▶

Lemma selector_distribution_witness :
  ∃ tops tea ice,
    select_args initial_factors (constant_rng half 0) =
      Some (Order.FromIndex tops tea (Int_part (1 / 2 * 100)) ice,
            skip 5 (constant_rng half 0)) ∧
    length tops = 1%nat ∧ tea = 4%Z.
Proof.
  assert (Hok : factors_ok initial_factors).
  { destruct initial_factors_nonneg as (P1 & P2 & P3). repeat split; done. }
  destruct (selector_distribution initial_factors (constant_rng half 0) Hok)
    as (draws & tops & tea & ice & Hsel & Hlen & Hnd & Hin & Hdraw & Htea & _).
  exists tops, tea, ice. split; [exact Hsel|]. split.
  { destruct draws as [|z [|??]]; [done| |done].
    destruct tops as [|t [|t' tops]]; [|done|].
    - exfalso. eapply not_elem_of_nil, Hin. left.
    - exfalso. apply NoDup_cons in Hnd as [Hnd _]. apply Hnd.
      assert (t = z) as -> by (apply list_elem_of_singleton, Hin; left).
      assert (t' = z) as -> by
        (apply list_elem_of_singleton, Hin; right; left).
      left. }
  destruct Htea as [_ Hshare].
  destruct (Hshare 4%nat 1 eq_refl) as [_ Hpos].
  assert (Hs : Py.sum (f_tea_type initial_factors) = 8)
    by (unfold Py.sum; simpl; lra).
  rewrite Hs in Hpos. destruct (Hpos ltac:(lra)) as [Hiff _].
  apply Hiff. change (float_at (constant_rng half 0) _) with (1 / 2).
  unfold prefix_sum, Py.sum. simpl. lra.
Defined.

Lemma new_order_run (today : Z) (h : list record) (g : Random.rng) :
  Forall (valid_record today) h →
  ∃ d g', new_order today h g = Some ((decode d, h ++ [mkrecord d today]), g') ∧
          dict_in_range d.
Proof.
  intros Hv. destruct h as [|r h'].
  - eexists _, _. split; [apply first_order_run|apply first_dict_in_range].
  - destruct (next_order_draws today (r :: h') g ltac:(done) Hv)
      as (nf & tops & tea & ice & d & _ & _ & _ & _ & _ & _ & Hd & Hrun).
    eauto.
Qed.
(** * caterwaul-regexp: the regular-expression parser of [regexp.js]

    A shallow embedding of [caterwaul.regexp] (src/regexp.js): the parser
    combinators, the grammar built from them, the mutable parse context
    (the registry of capturing groups) and the methods of the resulting
    syntax nodes ([minimum_length], [toString], the flag accessors,
    [match_groups]).

    Conventions of the embedding.
    - A Javascript string is a [string]; one [ascii] stands for one UTF-16
      code unit below 256.
    - A number is an [N]; [Infinity] has a constructor of its own.  The
      numbers the parser builds come from runs of decimal digits.  Unary
      [+] on the run of a bound gives a double: [to_double] rounds the
      integer the run denotes to the nearest double, ties to even, and
      overflows to [Infinity].  The one or two digits of a backreference
      are below 100, where the double is the integer itself.
    - The sums and the products of [minimum_length] are those of [N]; they
      are those of the code as long as they stay below 2^53, and the
      statements about a product say so.
    - A syntax node is a value with an identity: [uid] is the allocation
      stamp of the object, so that two nodes of equal shape can still be
      told apart, as [===] would in Javascript.
      The grammar mutates a node ([it.push], [it.data +=]) only right
      after it has built it, before anything else refers to it, so a node
      is a value here and a mutation gives the updated value.
    - The parse context is threaded explicitly: every parser takes the
      state and returns it, on failure as well as on success, because
      [context.groups.push] is not undone when an alternative fails.
    - The tree library of caterwaul is not part of this repository.  Of it
      the embedding takes [push], which appends its argument as the last
      child as it is given ([undefined] included), and the indexed reads
      [this[k]] and [this.length]. *)

From Stdlib Require Import String Ascii List NArith Arith Lia Bool DecimalString.
Import ListNotations.
Open Scope string_scope.
Set Warnings "-register-all".
(** [str.isspace] on one character.  A character of a Rocq string stands
    for a code point below 256; in that range Python's whitespace code
    points are U+0009..U+000D, U+001C..U+001F, U+0020, U+0085 and U+00A0. *)
Definition isspace (c : ascii) : bool :=
  let n := nat_of_ascii c in
  ((9 <=? n) && (n <=? 13) || (28 <=? n) && (n <=? 31)
   || (n =? 32) || (n =? 133) || (n =? 160))%nat.

(** [str.lstrip()], [str.rstrip()] and [str.strip()] with no argument. *)
Fixpoint lstrip (s : string) : string :=
  match s with
  | EmptyString => EmptyString
  | String c r => if isspace c then lstrip r else s
  end.

Fixpoint rstrip (s : string) : string :=
  match s with
  | EmptyString => EmptyString
  | String c r =>
      match rstrip r with
      | EmptyString => if isspace c then EmptyString else String c EmptyString
      | r' => String c r'
      end
  end.

Definition strip (s : string) : string := rstrip (lstrip s).

(** The dynamically typed values the program handles ([Any]). *)
Inductive Value :=
| VNone
| VBool (b : bool)
| VStr (s : string)
| VList (l : list Value)
| VDict (items : list (string * Value))
| VHttpxClient (verify : bool).

(** Python truth value testing ([if x:], [not x], [x or y]). *)
Definition truthy (v : Value) : bool :=
  match v with
  | VNone => false
  | VBool b => b
  | VStr s => negb (String.eqb s "")
  | VList l => match l with [] => false | _ => true end
  | VDict d => match d with [] => false | _ => true end
  | VHttpxClient _ => true
  end.

(** [x or y]. *)
Definition or_ (x y : Value) : Value := if truthy x then x else y.

(** [v == s] for a string literal [s]. *)
Definition eq_str (v : Value) (s : string) : bool :=
  match v with
  | VStr x => String.eqb x s
  | _ => false
  end.

(** Exceptions: [SystemExit] raised by [sys.exit], and every other
    exception, named by its class. *)
Inductive Exn :=
| SystemExit (code : Z)
| Exception (name : string).

(** All characters of [s] are whitespace. *)
Fixpoint all_space (s : string) : bool :=
  match s with
  | EmptyString => true
  | String c r => isspace c && all_space r
  end.

(** Number of newline characters in a string. *)
Fixpoint count_LF (s : string) : nat :=
  match s with
  | EmptyString => 0
  | String c r => (if Ascii.eqb c "010"%char then 1 else 0) + count_LF r
  end.

(** [s] ends with a newline ([s.endswith("\n")]). *)
Fixpoint ends_with_LF (s : string) : bool :=
  match s with
  | EmptyString => false
  | String c EmptyString => Ascii.eqb c "010"%char
  | String _ r => ends_with_LF r
  end.

End Py.
Import Py.

(** Keyword arguments and dictionaries with optional keys. *)
Abbreviation Kwargs := (gmap string Value).

(** ** Observable effects and the program monad *)

Inductive Fd := Stdout | Stderr.

(** One observable action of a run, in the order the run performs them. *)
Inductive Effect :=
| Write (fd : Fd) (s : string)            (* [sys.stdout.write] / [sys.stderr.write] *)
| Flush (fd : Fd)                         (* [flush=True] *)
| NewHttpxClient (verify : bool)          (* [httpx.Client(verify=...)] *)
| NewOpenAI (kwargs : Kwargs)             (* [OpenAI] called with [kwargs] *)
| ResponsesStream (client request : Kwargs) (* [client.responses.stream] called with [request] *)
| StreamClose                             (* the stream manager's [__exit__] *)
| GetFinalResponse.                       (* [stream.get_final_response()] *)

(** The mutable state of a run: [os.environ] and the trace so far. *)
Record State := mkState {
  os_environ : gmap string string;
  trace : list Effect
}.

Inductive Res (A : Type) :=
| Ret (a : A)
| Raise (e : Exn).
Arguments Ret {A} a.
Arguments Raise {A} e.

Definition M (A : Type) : Type := State → Res A * State.

#[export] Instance M_ret : MRet M := λ A a st, (Ret a, st).

#[export] Instance M_bind : MBind M := λ A B f m st,
  match m st with
  | (Ret a, st') => f a st'
  | (Raise e, st') => (Raise e, st')
  end.

Definition raise {A} (e : Exn) : M A := λ st, (Raise e, st).

Definition emit (e : Effect) : M unit :=
  λ st, (Ret tt, mkState (os_environ st) (trace st ++ [e])).

Definition get_environ : M (gmap string string) := λ st, (Ret (os_environ st), st).

Definition put_environ (env : gmap string string) : M unit :=
  λ st, (Ret tt, mkState env (trace st)).

(** [os.getenv(key)] and [os.getenv(key, default)]. *)
Definition getenv_in (env : gmap string string) (key : string) : Value :=
  match env !! key with
  | Some v => VStr v
  | None => VNone
  end.

Definition os_getenv (key : string) : M Value :=
  env ← get_environ; mret (getenv_in env key).

Definition os_getenv_default (key default : string) : M Value :=
  env ← get_environ;
  mret (match env !! key with Some v => VStr v | None => VStr default end).

(** [sys.stderr.write(s)], [sys.exit(code)] and
    [print] of [objects] with [end=end_] and [flush=True]. *)
Definition sys_stderr_write (s : string) : M unit := emit (Write Stderr s).

Definition sys_exit {A} (code : Z) : M A := raise (SystemExit code).

Fixpoint print_objects (objects : list string) : M unit :=
  match objects with
  | [] => mret tt
  | [o] => emit (Write Stdout o)
  | o :: rest => emit (Write Stdout o) ;; emit (Write Stdout " ") ;; print_objects rest
  end.

Definition print (objects : list string) (end_ : string) : M unit :=
  print_objects objects ;; emit (Write Stdout end_) ;; emit (Flush Stdout).

(** The [with] statement: [exit_] runs on every path out of the body, and
    the body's exception propagates unless [exit_] returns a true value. *)
Definition with_ {R} (enter : M R) (exit_ : R → M bool) (body : R → M unit) : M unit :=
  λ st,
    match enter st with
    | (Raise e, st0) => (Raise e, st0)
    | (Ret r, st0) =>
        match body r st0 with
        | (Ret _, st') =>
            match exit_ r st' with
            | (Ret _, st'') => (Ret tt, st'')
            | (Raise e', st'') => (Raise e', st'')
            end
        | (Raise e, st') =>
            match exit_ r st' with
            | (Ret suppress, st'') => if suppress then (Ret tt, st'') else (Raise e, st'')
            | (Raise e', st'') => (Raise e', st'')
            end
        end
    end.

(** The exit status of the interpreter: 0 on normal return, the code of an
    uncaught [SystemExit], 1 for any other uncaught exception. *)
Definition exit_status (r : Res unit) : Z :=
  match r with
  | Ret _ => 0
  | Raise (SystemExit code) => code
  | Raise (Exception _) => 1
  end%Z.

(** Projections of a trace. *)
Fixpoint written (fd : Fd) (t : list Effect) : string :=
  match t with
  | [] => ""
  | Write fd' s :: t' =>
      match fd, fd' with
      | Stdout, Stdout | Stderr, Stderr => s +:+ written fd t'
      | _, _ => written fd t'
      end
  | _ :: t' => written fd t'
  end.

Fixpoint requests (t : list Effect) : list (Kwargs * Kwargs) :=
  match t with
  | [] => []
  | ResponsesStream c r :: t' => (c, r) :: requests t'
  | _ :: t' => requests t'
  end.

◀

== ACTIVITY ==
Only a number is expected in response: how many lines of the records above include the word "Kwargs".

== RESULT BELOW ==
4